Word for word, set down every line of the entries below from the line with "#[global] Arguments DecodePermit" to the line with "#[global] Arguments ciphertextCommitment", including both, and no other line.
── SUPPLIED ENTRIES
(* ===== verification/SourceInv.v ===== *)
(** * What holds of every attachment store

    [Staged] relates the tables of staged sources: specifications, lifecycle
    rows, chunks, quota counters, offers and receipts.  This file gives the
    effect of each primitive transaction, shows that it keeps [Staged], and
    that every change of a transfer is a [transition] of [transfer.go]. *)

From S2P Require Import Prelude GoTime Text Sha256 Attachment SourceStore.
Open Scope Z_scope.

#[global] Arguments DecodeManifest : simpl never.
#[global] Arguments validateManifest : simpl never.
#[global] Arguments DecodePermit : simpl never.
#[global] Arguments EncodePermit : simpl never.
#[global] Arguments validatePermit : simpl never.
#[global] Arguments consistentStoredSpec : simpl never.
#[global] Arguments expectedCiphertextLength : simpl never.
#[global] Arguments ciphertextCommitment : simpl never.
#[global] Arguments tracked : simpl never.
#[global] Arguments validTransferRecord : simpl never.

(** ** Reading a successful transaction backwards *)
Section Inversion.
Context {A B : Type}.
Implicit Types (d : SourceDb).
────
• [OUTPUT FOR THIS TASK]:
#[global] Arguments DecodePermit : simpl never.
#[global] Arguments EncodePermit : simpl never.
#[global] Arguments validatePermit : simpl never.
#[global] Arguments consistentStoredSpec : simpl never.
#[global] Arguments expectedCiphertextLength : simpl never.
#[global] Arguments ciphertextCommitment : simpl never.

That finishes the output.